What is Data Provenance
Overview
Teaching: 20 min
Exercises: 0 minQuestions
What should I be recording while I do my analyses?
Objectives
Train yourself to record important metadata needed for
Where are we?
In the previous lesson we touched on capturing provenance and metadata while you clean your own dataset. But now we are talking about what you can do during the analysis phase of a data life cycle to implement FAIR practices.
What is Provenance?
Definition from Miriam-Webster Dictionary:
- Origin, Source.
- The history of ownership of a valued object or work of art or literature
Provenance was originally a term applied to works of fine art as a record of their history. It came to encompass not just chain of custody, but a full record of what happened to it and where it traveled. The term is now applied to data as well, and the meaning is the same. Where did a dataset come from? Who created it? What processing was done to it? Where was it stored?

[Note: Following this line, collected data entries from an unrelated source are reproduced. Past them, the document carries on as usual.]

(* ===== verification/Prelude.v ===== *)
(** * IronLink: a verification of the messaging backend

    IronLink is a private messaging service. The Python backend under [src/app/] is a
    FastAPI application over PostgreSQL (users, sessions, messages, groups, broadcasts,
    audit log), three Redis databases (presence and Pub/Sub, one-time codes, sessions and
    tickets), MinIO (attachments) and Firebase (pushes). [src/backend/app/] holds a second
    set of routes over integer-keyed tables: channels and communities, the exchange of Signal
    keys, uploads that are searched for keywords, and an assistant. [src/scripts/] are two
    development scripts. This library models them: every handler below is the handler of the
    source, statement by statement, and the theorems say what it guarantees.

    ** How a handler is modelled

    A handler is a [prog S A]: a function from a state to a result - a value or an
    exception - and a state, kept also when it raises ([Effects]). The state of the first
    backend is [World.world]: the clock, the Redis databases, the tables as the open
    session sees them and as they are committed, what was published, sent, stored and
    pushed. [commit] and [rollback] are those of the session; [get_db] and [session_local]
    wrap a handler as the application does. The state of the second backend is [Hub.hub] for
    channels and communities, and for each other service what that service touches: Redis and
    the identity keys ([SignalKeys.kstate]), Redis alone ([Ai]), Redis, MinIO, the disk and the
    tasks ([OcrUploads.mstate]).

    - A random draw or a fresh primary key is an argument of the handler; a constraint
      violation is raised where the row is added.
    - A handler reads the clock once, and runs alone, except where interleaving is the
      point: [OtpConcurrent] interleaves the Redis commands of concurrent verifications,
      [WsManager] the two halves of closing a connection with the opening of another.
    - Timestamps are microseconds since the epoch, dates are days, [str] is a sequence of
      Latin-1 characters ([PyStr]). JSON is structural, but what is
      stored as text in Redis is printed and parsed ([Json]); numbers are integers.
    - Code outside the repository is an interface with the laws its documentation gives:
      [Hashing] and [Jose] ([Security]), [Minio] ([Storage]), [Pillow] ([Media]), [Fcm]
      ([Push]), Tesseract and Firebase's second client ([Ocr]), the Signal library
      ([SignalKeys]), the hosted language models ([Ai]), MinIO, the disk and the tables of
      chats of the second backend ([OcrUploads]), Starlette's host check ([Startup]) and routing
      ([Routing]), the engine, the transaction and the scripts of the migrations ([Migrations]).
      What is documented only for some inputs is assumed for those only: python-jose for claims
      that nothing but their expiry can invalidate, Alembic's transaction offline. Each
      file that uses one instantiates it at the end, for the witnesses.
    - Recursion is structural, or bounded by a fuel that the theorems show to be enough:
      the number of tokens for [push_batches], of messages for a walk through a
      conversation, of characters for parsing. Generating pre-keys draws ids until one is free:
      the draws are a list, and it ends as soon as they hold enough free ones.

    ** The files, and what their theorems show

    - [Prelude], [Effects], [PyStr], [Uuid], [Base64], [Redis], [Models], [Json], [World]: the
      groundwork. [Uuid], [Base64] and [Json] prove their round trips; [Redis] is the commands
      the code issues over keys with expiry; [Models] the rows of [app/models/].
    - [Config] ([app/config.py]), [Startup] ([app/main.py]), [Scripts] ([scripts/]): the settings
      and what they admit, start-up and shutdown, seeding the database.
    - [Schemas] ([app/api/schemas.py]), [Security]
      ([app/core/security.py], [app/api/deps.py]): whom a token minted by the server
      authenticates, and until when.
    - [Otp] ([app/services/otp_service.py]): codes refine an abstract machine - a code with
      its expiry and the tries spent - and are accepted exactly when that machine accepts.
      [OtpConcurrent]: under every interleaving the number of tries is bounded; that a code
      is accepted once is not guaranteed, and a run that accepts it twice is given.
    - [Auth] ([app/api/routes/auth.py], [app/services/sms_gateway.py]): rate limits bound the
      codes sent; every refused login is the same refusal; what a login and a ticket come to
      once other requests follow is shown in [Server].
    - [Storage], [Media] ([app/services/storage_service.py], [app/api/routes/media.py]): a
      file sent in chunks, in any order and with repetitions, is stored as it was; only its
      owner can continue or inspect an upload; what happens after a size mismatch.
    - [Messages] ([app/services/message_service.py], [self_destruct_worker.py]): the life of a
      message as an invariant of every run - each one is what its sending made of it, but for
      readings and retractions -, unsending, and that the loop of the worker destructs every
      message that is due.
    - [Pubsub], [WsManager], [WebSocket] ([app/services/ws_manager.py],
      [app/api/routes/websocket.py]): presence refines the set of connected devices; every
      frame a client makes the server publish speaks in that client's name; a message frame
      saves, delivers, acknowledges and pushes exactly as specified.
    - [Chats] ([app/api/routes/chats.py]): the list of conversations has exactly the peers,
      in order, with exact counts and previews; reading back page by page loses nothing.
    - [Receipts] ([app/api/routes/receipts.py]), [Groups] ([app/api/routes/groups.py]):
      receipts on every branch; rosters and join requests stay consistent, and every
      membership comes from a founding, an open group or an approval.
    - [Broadcasts], [Push], [Admin] ([app/api/routes/broadcasts.py], [admin.py],
      [app/services/push_service.py]): an urgent broadcast is pushed once to the device of every target and
      shows until acknowledged; suspension kills every token for good; the user search
      finds exactly the matching accounts, [LIKE] included.
    - [Ocr] ([app/ocr.py], [app/redis.py], [app/push.py], [app/api/routes/ocr.py]): the text
      normalisation and keyword store, and that the alert task never alerts.
    - [Keyspace]: the three Redis databases that all of these share stay typed, and no
      operation fails on the type or form of what it reads - but for one clash of names.
    - [Frame], [Server] ([app/main.py], as the sum of its routers): the first backend as one
      system. [Frame] is the reasoning: a program stays within a preorder on states - one that
      sees the tables, the clock and at most the tickets of sockets - when its statements do.
      [Server] puts the session, the authentication and the background task around
      every endpoint, adds the sockets, the alerts, the sweeps and time, and shows of every
      history that the invariants of all components hold together, that nothing on record is
      erased and nobody is promoted, that every change of an account's status is on the audit
      log, that a token once dead stays dead - one that a login or a suspension has superseded
      included -, and that a ticket opens one socket.
    - [Routing] (the routers of both [main.py]): that every endpoint of the first backend can be
      reached, and that five of the second's communities cannot.
    - [Migrations] ([alembic/env.py]): what is run without a connection, and that nothing is with
      one.
    - [Keys] ([app/services/encryption_service.py], [app/api/routes/keys.py]): the key directory
      in Redis refines maps of keys and sessions; the cryptography of the file is constants.
    - [SignalKeys] (the files of the same names under [backend/], its handlers Flask's): the
      pre-keys refine bundles of published and private halves, one is consumed once - and twice
      when consumptions interleave; generation, signed pre-keys, identities.
    - [OcrUploads] ([backend/app/api/routes/media.py], [backend/app/redis.py]): whom the alert
      task tells and when again, the history it keeps, and that an upload happens as a whole or not at all.
    - [Ai] ([backend/app/services/ai_service.py], [backend/app/api/routes/chats.py]): no failure
      of the model breaks a request, and what the cache answers.
    - [Hub], [Channels], [Communities] ([backend/app/models/], [schemas/], [api/routes/]):
      the handlers refine a step relation on the committed tables; counters are exact and
      references hold in every run; and what goes wrong - a channel or a community that
      cannot be deleted, a [null] that breaks the listing, communities nobody can join.

    ** Defects of the source that the model works around

    Some files do not import: [ws_manager.py] and the encryption services name
    [app.core.redis.redis], [receipts.py] uses [select] and [keys.py] uses [List] without an
    import, [backend/app/models/channel.py] has a syntax error, [deps] has no
    [get_current_active_user]. There the model is the code with the import that is meant.
    Names missing inside a function are modelled as they are, by a [NameError]: in [Ocr], and
    where the theorems concern what happens with the name as well, as a parameter that says
    whether it is bound - [CommunityRole] in [Communities], [io] in [OcrUploads], [asyncio] in
    [Startup].

    ** Not modelled

    - CORS in the [main.py] files, the routes of the second backend other than channels and
      communities (its [main.py] names modules it does not have), the tests and the Flutter client.
    - In [Server], the routes of [keys.py], whose Redis client does not exist ([Keys] models them
      with the one that is meant); a request and a socket run from start to end, one at a time.
    - Moderation ([AIService.moderate_message] and its route): its scores are fractions, printed
      and read back as JSON, which [Json] does not have.
    - Cryptography: in [app/services/encryption_service.py] a placeholder that returns constants,
      modelled as that; in the second backend calls to a Signal library, an interface.
    - The creator tables: declarations that nothing uses.
    - Log lines, [VARCHAR] lengths (those of messages and channel posts, which no schema bounds,
      are modelled), [updated_at] and columns that no code reads; the order
      PostgreSQL returns rows in when no [ORDER BY] fixes one. *)

From stdpp Require Export base gmap sets list strings fin_maps sorting.
From Stdlib Require Export ZArith Lia ZifyBool.

(** ** Record update

[r <| f := v |>] replaces field [f]; [r <| f ::= g |>] maps [g] over it. A
record gives its fields once, in an [Eta] instance, and the setters are found
by type class search. *)

Class Eta (R : Type) := eta : R → R.
Class Setter {R E : Type} (getter : R → E) := over : (E → E) → R → R.
Arguments over {R E} getter {_} _ _.

Ltac solve_setter :=
  lazymatch goal with
  | |- @Setter ?R ?E ?g =>
      exact (fun (f : E → E) (r : R) => ltac:(
        let e := constr:(@eta R _ r) in
        let b := eval hnf in e in
        match b with
        | context C [g r] => let b' := context C [f (g r)] in exact b'
        end))
  end.

#[export] Hint Extern 1 (Setter _) => solve_setter : typeclass_instances.

Declare Scope prog_scope.
Delimit Scope prog_scope with prog.
Notation "r <| f := v |>" := (over f (λ _, v) r)
  (at level 1, left associativity, f constr at level 9, v constr at level 200,
   format "r  <| f  :=  v |>") : prog_scope.
Notation "r <| f ::= g |>" := (over f g r)
  (at level 1, left associativity, f constr at level 9, g constr at level 200,
   format "r  <| f  ::=  g |>") : prog_scope.
Open Scope prog_scope.

(** ** Tactics *)

(** Case analysis on every [match] and [if] in sight, closing the branches that
    equations contradict. *)
Ltac split_matches :=
  repeat (case_match; simplify_eq/=).

(** Destruct every conjunction and existential of the context. *)
Ltac split_hyps :=
  repeat match goal with
  | H : _ ∧ _ |- _ => destruct H
  | H : ∃ _, _ |- _ => destruct H
  end.

(** The boolean comparisons of the code, as propositions. *)
Ltac reflect_bools :=
  repeat match goal with
  | H : andb _ _ = true |- _ => apply andb_true_iff in H as [? ?]
  | H : orb _ _ = false |- _ => apply orb_false_iff in H as [? ?]
  | H : negb _ = true |- _ => apply negb_true_iff in H
  | H : negb _ = false |- _ => apply negb_false_iff in H
  | H : bool_decide _ = true |- _ => apply bool_decide_eq_true in H
  | H : bool_decide _ = false |- _ => apply bool_decide_eq_false in H
  | H : Z.leb _ _ = true |- _ => apply Z.leb_le in H
  | H : Z.leb _ _ = false |- _ => apply Z.leb_gt in H
  | H : Z.ltb _ _ = true |- _ => apply Z.ltb_lt in H
  | H : Z.ltb _ _ = false |- _ => apply Z.ltb_ge in H
  | H : Z.eqb _ _ = true |- _ => apply Z.eqb_eq in H
  | H : Z.eqb _ _ = false |- _ => apply Z.eqb_neq in H
  | H : String.eqb _ _ = true |- _ => apply String.eqb_eq in H
  | H : String.eqb _ _ = false |- _ => apply String.eqb_neq in H
  end.

(** ** Schedules: how long a sequence of delayed operations takes *)

Fixpoint total_delay {A} (requests : list (Z * A)) : Z :=
  match requests with
  | [] => 0%Z
  | (delay, _) :: requests' => (delay + total_delay requests')%Z
  end.

Lemma total_delay_nonneg {A} (requests : list (Z * A)) :
  Forall (λ r, 0 ≤ r.1)%Z requests → (0 ≤ total_delay requests)%Z.
Proof. induction 1 as [|[d x] l Hd _ IH]; cbn in *; lia. Qed.

(** ** Filtering with a boolean *)

Section Filter.
Context {A : Type}.
Implicit Types (p : A → bool) (l : list A).

Lemma filter_perm p l l' : l ≡ₚ l' → List.filter p l ≡ₚ List.filter p l'.
Proof.
  induction 1 as [|x l l' _ IH|x y l|l1 l2 l3 _ IH1 _ IH2]; cbn; [done| | |by etrans].
  - by destruct (p x); [f_equiv|].
  - destruct (p x), (p y); done || apply Permutation_swap.
Qed.

Lemma filter_nil_iff p l : List.filter p l = [] ↔ ∀ x, x ∈ l → p x = false.
Proof.
  induction l as [|x l IH]; cbn; [split; [by intros _ ? []%elem_of_nil|done]|].
  destruct (p x) eqn:E.
  - split; [done|]. intros H. rewrite (H x) in E; [done|by left].
  - rewrite IH. split.
    + by intros H y [->|Hy]%elem_of_cons; [|apply H].
    + intros H y Hy. apply H. by right.
Qed.

Lemma filter_all p l : (∀ x, x ∈ l → p x = true) → List.filter p l = l.
Proof.
  induction l as [|x l IH]; cbn; [done|]. intros H. rewrite (H x) by by left.
  f_equal. apply IH. intros y Hy. apply H. by right.
Qed.

Lemma StronglySorted_filter (R : relation A) p l :
  StronglySorted R l → StronglySorted R (List.filter p l).
Proof.
  induction 1 as [|x l _ IH Hx]; cbn; [constructor|]. destruct (p x); [|done].
  constructor; [done|]. rewrite Forall_forall in Hx |- *. intros y Hy.
  apply Hx. apply list_elem_of_In, filter_In in Hy as [Hy _]. by apply list_elem_of_In.
Qed.
End Filter.

Lemma filter_fmap {A B} (f : A → B) p l :
  List.filter p (f <$> l) = f <$> List.filter (λ x, p (f x)) l.
Proof. induction l as [|x l IH]; [done|]. cbn. rewrite IH. by destruct (p (f x)). Qed.

Lemma StronglySorted_rev {A} (R : relation A) l :
  StronglySorted (flip R) l → StronglySorted R (rev l).
Proof.
  induction 1 as [|x l _ IH Hx]; cbn; [constructor|]. apply StronglySorted_app_2.
  - intros y z Hy Hz. apply list_elem_of_singleton in Hz as ->.
    rewrite Forall_forall in Hx. apply (Hx y). apply list_elem_of_In, in_rev. by apply list_elem_of_In.
  - done.
  - by repeat constructor.
Qed.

The parallels between “artwork” and “data” still hold up today.
From “artworkarchive’s “Provenance 101”:
- “An ideal provenance captures the ownership history of an artwork all the way back to the creation of the artist. But, many times there are gaps in the object’s ownership record which can affect the work’s value. “
- _ “Don’t make your artworks worthless by losing important information. “_
Have you ever come back to plots or data you created and have no idea how you make them? At that point the provenance is gone. You can’t go back in time and collect some kinds of metadata. You have to keep good notes and records while you work with your data.
What to keep in mind when writing a provenance record
- Document where you get your source data so you can cite it later. If you collected it yourself, make sure you have all the metadata about how, when, and where you collected it. Keep notes about what processing you do to the data.
- Keep your source data separate from your analysis tables. Never manipulate your source data during your analyses! Make a separate copy for manipulating however you need to during the analyses. Make a system to keep track of your workflow and identify different data tables. This can be a formal version control system (e.g. git/github) or a documented plan for folder and file naming conventions along with notes.
- Write notes like you are explaining it to someone else. Look at your plots and data and pretend you are stepping someone else through how you would produce the same thing. Even if you come back to it yourself in the future, it’s likely you would have forgotten all the details. Help yourself out with good documentation.
- Record the filename and path you save to. Make it clear what was done to produce each file.
Example notes:
2022-06-22: Downloaded a subset of dataset “Niskin bottle samples” which spans 2004 to 2008 to folder “BATS_niskin/orig/bcodmo_dataset_3782_2004_to_2008.csv”
data source citation: Johnson, R. (2019) Niskin bottle water samples and CTD measurements at water sample depths collected at Bermuda Atlantic Time-Series sites in the Sargasso Sea ongoing from 1955-01-29 (BATS project). Biological and Chemical Oceanography Data Management Office (BCO-DMO). (Version 1) Version Date 2019-05-29 [Subset 2004 to 2008]. http://lod.bco-dmo.org/id/dataset/3782 [Accessed on 2022-06-22]
Data were binned data by hour, ordered table by station, cast, pressure and saved to “BATS_niskin_2004_to_2008/hourly/BATS_niskin_hourly.xlsx”
- exported Sheet 1 to “BATS_niskin_2004_to_2008/hourly/BATS_niskin_hourly.csv.”
- exported plot in Sheet 2 to “BATS_niskin_2004_to_2008/hourly/BATS_profiles.png”
Having clear records about how a plot was produced with the table you used to produce it is very important for reports and journal publications. It allows your results to be reproducible, transparent, and facilitate peer review. It also makes writing your publication easier since you already have the figure captions written!
Key Points
You can’t go back in time and collect some kinds of metadata. You have to keep good notes and records.